# TASK DIRECTIONS
Scan the lines below for "apply"; report the number of lines that contain it, and only that.

Data extracted from a collection:
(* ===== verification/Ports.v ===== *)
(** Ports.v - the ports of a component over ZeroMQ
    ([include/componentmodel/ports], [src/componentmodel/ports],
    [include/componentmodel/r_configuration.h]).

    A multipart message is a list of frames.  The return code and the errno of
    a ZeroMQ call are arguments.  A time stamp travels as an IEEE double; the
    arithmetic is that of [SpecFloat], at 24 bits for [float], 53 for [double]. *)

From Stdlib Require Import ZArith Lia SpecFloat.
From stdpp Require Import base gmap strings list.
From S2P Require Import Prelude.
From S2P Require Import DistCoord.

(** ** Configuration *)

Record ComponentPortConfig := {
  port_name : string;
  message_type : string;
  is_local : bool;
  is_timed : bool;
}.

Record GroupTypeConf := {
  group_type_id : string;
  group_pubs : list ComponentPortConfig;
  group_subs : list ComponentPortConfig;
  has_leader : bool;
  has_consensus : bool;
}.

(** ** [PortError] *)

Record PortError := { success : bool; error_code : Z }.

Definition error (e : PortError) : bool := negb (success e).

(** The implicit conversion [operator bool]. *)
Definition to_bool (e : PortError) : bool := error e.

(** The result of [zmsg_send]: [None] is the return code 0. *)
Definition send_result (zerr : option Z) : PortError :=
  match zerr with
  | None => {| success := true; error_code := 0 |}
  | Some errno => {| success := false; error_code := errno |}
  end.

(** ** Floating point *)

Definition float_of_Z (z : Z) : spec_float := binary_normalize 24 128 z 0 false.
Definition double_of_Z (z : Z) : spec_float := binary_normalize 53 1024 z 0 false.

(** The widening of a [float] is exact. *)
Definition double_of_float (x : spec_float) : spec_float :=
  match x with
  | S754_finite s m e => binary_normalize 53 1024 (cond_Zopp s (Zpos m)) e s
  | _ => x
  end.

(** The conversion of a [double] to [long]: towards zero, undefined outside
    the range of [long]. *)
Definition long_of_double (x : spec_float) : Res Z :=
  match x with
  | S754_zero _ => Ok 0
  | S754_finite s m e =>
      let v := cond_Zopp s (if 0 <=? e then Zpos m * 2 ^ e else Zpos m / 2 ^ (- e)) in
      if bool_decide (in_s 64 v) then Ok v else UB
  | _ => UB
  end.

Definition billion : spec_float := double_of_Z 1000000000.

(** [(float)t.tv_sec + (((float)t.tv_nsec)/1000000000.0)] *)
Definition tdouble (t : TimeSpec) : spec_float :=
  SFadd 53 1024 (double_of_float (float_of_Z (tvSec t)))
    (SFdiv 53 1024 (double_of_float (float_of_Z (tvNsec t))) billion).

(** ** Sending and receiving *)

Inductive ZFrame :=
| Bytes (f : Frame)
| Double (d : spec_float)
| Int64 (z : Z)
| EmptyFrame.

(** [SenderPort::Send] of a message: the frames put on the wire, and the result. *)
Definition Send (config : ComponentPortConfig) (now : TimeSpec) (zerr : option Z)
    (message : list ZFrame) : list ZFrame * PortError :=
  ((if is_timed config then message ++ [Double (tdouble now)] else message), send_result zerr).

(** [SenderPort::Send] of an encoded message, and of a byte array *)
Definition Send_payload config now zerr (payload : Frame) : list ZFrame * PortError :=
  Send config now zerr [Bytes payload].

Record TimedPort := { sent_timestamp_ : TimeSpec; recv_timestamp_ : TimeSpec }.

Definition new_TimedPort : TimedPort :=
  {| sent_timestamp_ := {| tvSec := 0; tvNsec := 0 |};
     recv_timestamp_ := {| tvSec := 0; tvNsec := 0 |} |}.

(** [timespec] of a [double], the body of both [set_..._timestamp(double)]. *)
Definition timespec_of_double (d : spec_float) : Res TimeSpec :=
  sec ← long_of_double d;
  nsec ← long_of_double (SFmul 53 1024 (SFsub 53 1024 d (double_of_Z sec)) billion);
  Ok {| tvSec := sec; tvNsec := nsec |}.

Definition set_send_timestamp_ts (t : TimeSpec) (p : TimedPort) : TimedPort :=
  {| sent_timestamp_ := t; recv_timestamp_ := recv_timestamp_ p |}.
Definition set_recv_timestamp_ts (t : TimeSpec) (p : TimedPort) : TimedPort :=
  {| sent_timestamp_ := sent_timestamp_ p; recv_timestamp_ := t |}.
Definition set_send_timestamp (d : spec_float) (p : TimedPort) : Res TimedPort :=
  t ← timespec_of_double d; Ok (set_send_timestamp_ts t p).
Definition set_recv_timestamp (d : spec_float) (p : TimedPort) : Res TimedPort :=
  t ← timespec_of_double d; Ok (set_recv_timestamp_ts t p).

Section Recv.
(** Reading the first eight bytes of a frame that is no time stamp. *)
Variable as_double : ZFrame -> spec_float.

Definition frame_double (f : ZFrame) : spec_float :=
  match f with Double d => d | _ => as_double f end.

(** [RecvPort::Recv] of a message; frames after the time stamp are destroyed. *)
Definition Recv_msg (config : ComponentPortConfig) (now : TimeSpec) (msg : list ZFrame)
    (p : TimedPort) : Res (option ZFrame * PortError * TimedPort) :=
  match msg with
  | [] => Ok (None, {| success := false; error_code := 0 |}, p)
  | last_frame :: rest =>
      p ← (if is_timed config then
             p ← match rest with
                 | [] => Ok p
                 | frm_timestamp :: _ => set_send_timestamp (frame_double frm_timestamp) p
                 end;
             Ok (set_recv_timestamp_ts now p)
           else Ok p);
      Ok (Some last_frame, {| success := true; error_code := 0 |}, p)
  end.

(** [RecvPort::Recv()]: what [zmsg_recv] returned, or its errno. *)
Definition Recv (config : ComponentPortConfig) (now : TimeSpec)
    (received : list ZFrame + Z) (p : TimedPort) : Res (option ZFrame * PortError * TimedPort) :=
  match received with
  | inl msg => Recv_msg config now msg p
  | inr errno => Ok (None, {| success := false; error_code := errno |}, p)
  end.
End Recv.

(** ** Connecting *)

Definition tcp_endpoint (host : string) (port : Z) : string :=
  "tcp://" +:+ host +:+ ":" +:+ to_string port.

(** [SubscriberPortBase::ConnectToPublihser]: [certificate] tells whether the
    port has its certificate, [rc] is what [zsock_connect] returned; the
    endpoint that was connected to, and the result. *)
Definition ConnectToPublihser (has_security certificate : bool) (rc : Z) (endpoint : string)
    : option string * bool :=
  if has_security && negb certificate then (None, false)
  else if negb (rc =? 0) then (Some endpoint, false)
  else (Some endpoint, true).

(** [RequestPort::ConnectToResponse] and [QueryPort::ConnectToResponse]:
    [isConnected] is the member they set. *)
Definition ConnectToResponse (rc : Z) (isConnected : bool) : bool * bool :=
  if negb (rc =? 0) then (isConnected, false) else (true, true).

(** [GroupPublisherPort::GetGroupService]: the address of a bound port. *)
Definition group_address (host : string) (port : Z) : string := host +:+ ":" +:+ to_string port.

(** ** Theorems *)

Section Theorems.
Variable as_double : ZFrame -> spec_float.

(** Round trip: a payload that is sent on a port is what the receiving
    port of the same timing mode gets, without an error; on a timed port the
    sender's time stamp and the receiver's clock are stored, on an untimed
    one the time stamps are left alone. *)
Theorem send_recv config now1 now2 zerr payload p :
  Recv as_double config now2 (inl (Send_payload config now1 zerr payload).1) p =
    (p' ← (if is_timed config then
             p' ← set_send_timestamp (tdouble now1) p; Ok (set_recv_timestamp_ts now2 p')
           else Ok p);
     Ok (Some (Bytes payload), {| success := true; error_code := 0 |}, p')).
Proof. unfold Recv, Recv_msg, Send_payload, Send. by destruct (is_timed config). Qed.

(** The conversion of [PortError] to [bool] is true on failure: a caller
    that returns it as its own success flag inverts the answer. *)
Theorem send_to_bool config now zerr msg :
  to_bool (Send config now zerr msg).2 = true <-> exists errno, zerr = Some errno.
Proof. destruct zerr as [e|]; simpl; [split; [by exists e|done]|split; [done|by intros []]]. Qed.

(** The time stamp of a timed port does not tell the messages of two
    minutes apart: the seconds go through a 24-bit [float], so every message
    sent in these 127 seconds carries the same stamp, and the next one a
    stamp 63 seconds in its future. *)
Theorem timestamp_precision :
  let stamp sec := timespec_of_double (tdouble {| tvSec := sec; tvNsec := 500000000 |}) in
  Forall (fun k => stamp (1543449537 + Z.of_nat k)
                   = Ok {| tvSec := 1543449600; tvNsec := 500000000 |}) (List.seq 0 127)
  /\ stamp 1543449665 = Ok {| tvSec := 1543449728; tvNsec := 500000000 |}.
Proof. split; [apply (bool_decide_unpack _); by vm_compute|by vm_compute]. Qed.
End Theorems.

---

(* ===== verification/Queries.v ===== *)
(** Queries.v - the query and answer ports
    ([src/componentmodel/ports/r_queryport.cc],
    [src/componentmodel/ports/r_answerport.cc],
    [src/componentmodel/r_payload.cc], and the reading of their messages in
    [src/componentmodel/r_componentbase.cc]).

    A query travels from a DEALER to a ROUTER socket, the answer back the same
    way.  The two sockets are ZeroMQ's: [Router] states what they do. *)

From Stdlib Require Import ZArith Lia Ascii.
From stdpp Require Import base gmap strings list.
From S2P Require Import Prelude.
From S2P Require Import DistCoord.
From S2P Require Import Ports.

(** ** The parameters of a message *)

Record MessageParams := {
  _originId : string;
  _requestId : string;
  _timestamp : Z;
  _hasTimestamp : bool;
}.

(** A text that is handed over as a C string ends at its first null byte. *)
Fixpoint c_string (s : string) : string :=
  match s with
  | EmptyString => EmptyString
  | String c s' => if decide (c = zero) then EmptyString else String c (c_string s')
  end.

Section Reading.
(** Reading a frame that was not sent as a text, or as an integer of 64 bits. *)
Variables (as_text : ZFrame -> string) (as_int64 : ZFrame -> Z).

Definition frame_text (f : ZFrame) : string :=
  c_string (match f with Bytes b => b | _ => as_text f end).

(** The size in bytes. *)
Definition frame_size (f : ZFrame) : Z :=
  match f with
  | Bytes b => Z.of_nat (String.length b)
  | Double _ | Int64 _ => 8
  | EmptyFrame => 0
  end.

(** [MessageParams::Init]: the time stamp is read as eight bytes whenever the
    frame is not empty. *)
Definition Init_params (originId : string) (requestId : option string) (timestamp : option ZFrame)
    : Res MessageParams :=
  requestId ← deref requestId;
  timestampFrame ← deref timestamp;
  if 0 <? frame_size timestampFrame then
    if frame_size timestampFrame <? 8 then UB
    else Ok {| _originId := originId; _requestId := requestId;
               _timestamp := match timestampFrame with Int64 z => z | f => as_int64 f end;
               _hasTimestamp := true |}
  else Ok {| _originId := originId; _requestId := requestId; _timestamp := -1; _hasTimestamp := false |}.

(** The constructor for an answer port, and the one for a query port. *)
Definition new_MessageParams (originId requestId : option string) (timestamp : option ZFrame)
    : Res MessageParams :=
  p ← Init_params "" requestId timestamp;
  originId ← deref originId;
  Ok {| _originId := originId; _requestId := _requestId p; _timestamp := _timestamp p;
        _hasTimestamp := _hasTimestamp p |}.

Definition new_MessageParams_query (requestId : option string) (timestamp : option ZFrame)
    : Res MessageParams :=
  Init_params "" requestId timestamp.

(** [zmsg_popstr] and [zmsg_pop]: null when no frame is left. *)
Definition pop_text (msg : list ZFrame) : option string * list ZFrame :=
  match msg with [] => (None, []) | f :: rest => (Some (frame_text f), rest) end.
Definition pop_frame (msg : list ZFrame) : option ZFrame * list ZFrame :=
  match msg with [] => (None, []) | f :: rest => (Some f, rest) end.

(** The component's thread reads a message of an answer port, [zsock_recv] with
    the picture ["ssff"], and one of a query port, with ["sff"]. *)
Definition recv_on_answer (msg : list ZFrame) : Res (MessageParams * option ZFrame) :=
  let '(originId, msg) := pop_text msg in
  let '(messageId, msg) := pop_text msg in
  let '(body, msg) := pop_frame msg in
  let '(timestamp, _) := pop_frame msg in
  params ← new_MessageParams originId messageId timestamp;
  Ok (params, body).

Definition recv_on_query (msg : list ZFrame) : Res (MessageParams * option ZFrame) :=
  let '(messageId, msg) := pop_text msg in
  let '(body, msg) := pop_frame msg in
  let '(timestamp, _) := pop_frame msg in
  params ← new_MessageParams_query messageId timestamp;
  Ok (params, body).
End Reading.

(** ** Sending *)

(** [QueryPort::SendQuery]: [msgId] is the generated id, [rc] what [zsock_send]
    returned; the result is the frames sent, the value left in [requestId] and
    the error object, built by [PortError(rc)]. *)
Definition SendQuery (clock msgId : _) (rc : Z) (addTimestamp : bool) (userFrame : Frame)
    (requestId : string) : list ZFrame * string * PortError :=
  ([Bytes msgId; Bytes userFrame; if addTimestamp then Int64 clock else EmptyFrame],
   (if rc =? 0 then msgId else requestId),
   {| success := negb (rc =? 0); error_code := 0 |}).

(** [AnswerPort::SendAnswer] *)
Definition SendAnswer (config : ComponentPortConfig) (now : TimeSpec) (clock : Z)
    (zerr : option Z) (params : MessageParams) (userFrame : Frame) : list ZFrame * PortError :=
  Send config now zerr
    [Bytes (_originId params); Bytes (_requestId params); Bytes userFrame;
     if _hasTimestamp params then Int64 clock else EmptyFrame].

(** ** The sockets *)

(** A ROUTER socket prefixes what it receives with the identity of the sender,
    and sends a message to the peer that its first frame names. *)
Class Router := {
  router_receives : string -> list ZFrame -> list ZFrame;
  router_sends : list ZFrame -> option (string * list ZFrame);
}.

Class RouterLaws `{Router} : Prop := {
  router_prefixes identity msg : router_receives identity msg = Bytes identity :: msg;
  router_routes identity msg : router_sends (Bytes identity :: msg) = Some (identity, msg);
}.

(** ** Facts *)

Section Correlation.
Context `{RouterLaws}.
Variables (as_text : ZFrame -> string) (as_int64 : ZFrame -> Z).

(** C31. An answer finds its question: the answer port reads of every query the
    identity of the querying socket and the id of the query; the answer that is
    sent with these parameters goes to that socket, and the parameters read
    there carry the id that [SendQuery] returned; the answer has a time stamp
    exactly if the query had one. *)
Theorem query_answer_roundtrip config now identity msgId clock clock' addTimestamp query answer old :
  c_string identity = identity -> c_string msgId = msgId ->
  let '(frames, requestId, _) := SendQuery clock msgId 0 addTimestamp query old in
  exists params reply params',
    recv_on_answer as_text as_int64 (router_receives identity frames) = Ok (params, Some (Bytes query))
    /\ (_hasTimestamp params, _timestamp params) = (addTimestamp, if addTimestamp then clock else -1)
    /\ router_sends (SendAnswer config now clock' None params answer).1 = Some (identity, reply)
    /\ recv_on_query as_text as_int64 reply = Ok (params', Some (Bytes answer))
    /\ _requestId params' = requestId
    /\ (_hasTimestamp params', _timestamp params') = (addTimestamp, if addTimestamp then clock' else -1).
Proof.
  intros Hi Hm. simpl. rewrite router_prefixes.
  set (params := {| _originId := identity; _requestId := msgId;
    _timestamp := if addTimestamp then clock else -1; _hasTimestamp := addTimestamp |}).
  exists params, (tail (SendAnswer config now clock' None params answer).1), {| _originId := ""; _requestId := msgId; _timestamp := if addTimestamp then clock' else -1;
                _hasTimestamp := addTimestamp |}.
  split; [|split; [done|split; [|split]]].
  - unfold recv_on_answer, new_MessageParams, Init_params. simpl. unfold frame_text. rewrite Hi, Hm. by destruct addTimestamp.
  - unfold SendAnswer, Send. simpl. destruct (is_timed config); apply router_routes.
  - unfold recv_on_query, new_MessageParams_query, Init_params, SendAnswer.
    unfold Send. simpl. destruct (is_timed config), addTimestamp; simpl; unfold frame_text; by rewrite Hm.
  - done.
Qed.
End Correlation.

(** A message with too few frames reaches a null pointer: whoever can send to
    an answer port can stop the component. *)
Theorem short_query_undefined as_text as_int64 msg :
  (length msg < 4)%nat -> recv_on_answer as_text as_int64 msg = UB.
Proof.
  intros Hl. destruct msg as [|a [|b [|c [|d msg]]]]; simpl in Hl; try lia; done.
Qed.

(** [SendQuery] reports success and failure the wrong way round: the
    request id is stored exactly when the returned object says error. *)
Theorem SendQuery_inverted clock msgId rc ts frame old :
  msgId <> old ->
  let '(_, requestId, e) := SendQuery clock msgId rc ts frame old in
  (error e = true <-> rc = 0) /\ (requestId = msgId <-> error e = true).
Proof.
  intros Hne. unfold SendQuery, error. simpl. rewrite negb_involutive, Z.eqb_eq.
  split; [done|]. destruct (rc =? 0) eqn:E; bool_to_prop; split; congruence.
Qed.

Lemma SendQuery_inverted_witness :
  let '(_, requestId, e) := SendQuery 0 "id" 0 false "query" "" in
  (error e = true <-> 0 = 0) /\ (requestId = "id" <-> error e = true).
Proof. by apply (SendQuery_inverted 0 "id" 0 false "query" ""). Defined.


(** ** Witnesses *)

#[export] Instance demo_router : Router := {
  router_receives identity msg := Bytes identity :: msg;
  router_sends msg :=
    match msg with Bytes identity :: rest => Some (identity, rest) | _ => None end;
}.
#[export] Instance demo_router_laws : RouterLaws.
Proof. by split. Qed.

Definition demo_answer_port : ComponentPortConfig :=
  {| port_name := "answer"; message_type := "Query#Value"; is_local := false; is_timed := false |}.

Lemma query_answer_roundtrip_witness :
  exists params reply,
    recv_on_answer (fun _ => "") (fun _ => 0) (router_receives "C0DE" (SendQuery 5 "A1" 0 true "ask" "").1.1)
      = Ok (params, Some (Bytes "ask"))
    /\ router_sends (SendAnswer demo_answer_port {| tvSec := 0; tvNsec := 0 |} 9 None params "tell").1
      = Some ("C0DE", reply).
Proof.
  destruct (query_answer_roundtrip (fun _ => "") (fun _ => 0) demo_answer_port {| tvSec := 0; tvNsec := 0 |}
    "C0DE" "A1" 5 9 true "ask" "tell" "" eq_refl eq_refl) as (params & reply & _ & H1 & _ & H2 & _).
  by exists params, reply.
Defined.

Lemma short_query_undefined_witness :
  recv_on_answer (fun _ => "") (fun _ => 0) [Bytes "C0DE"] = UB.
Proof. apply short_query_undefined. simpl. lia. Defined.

# TASK SOLUTION
4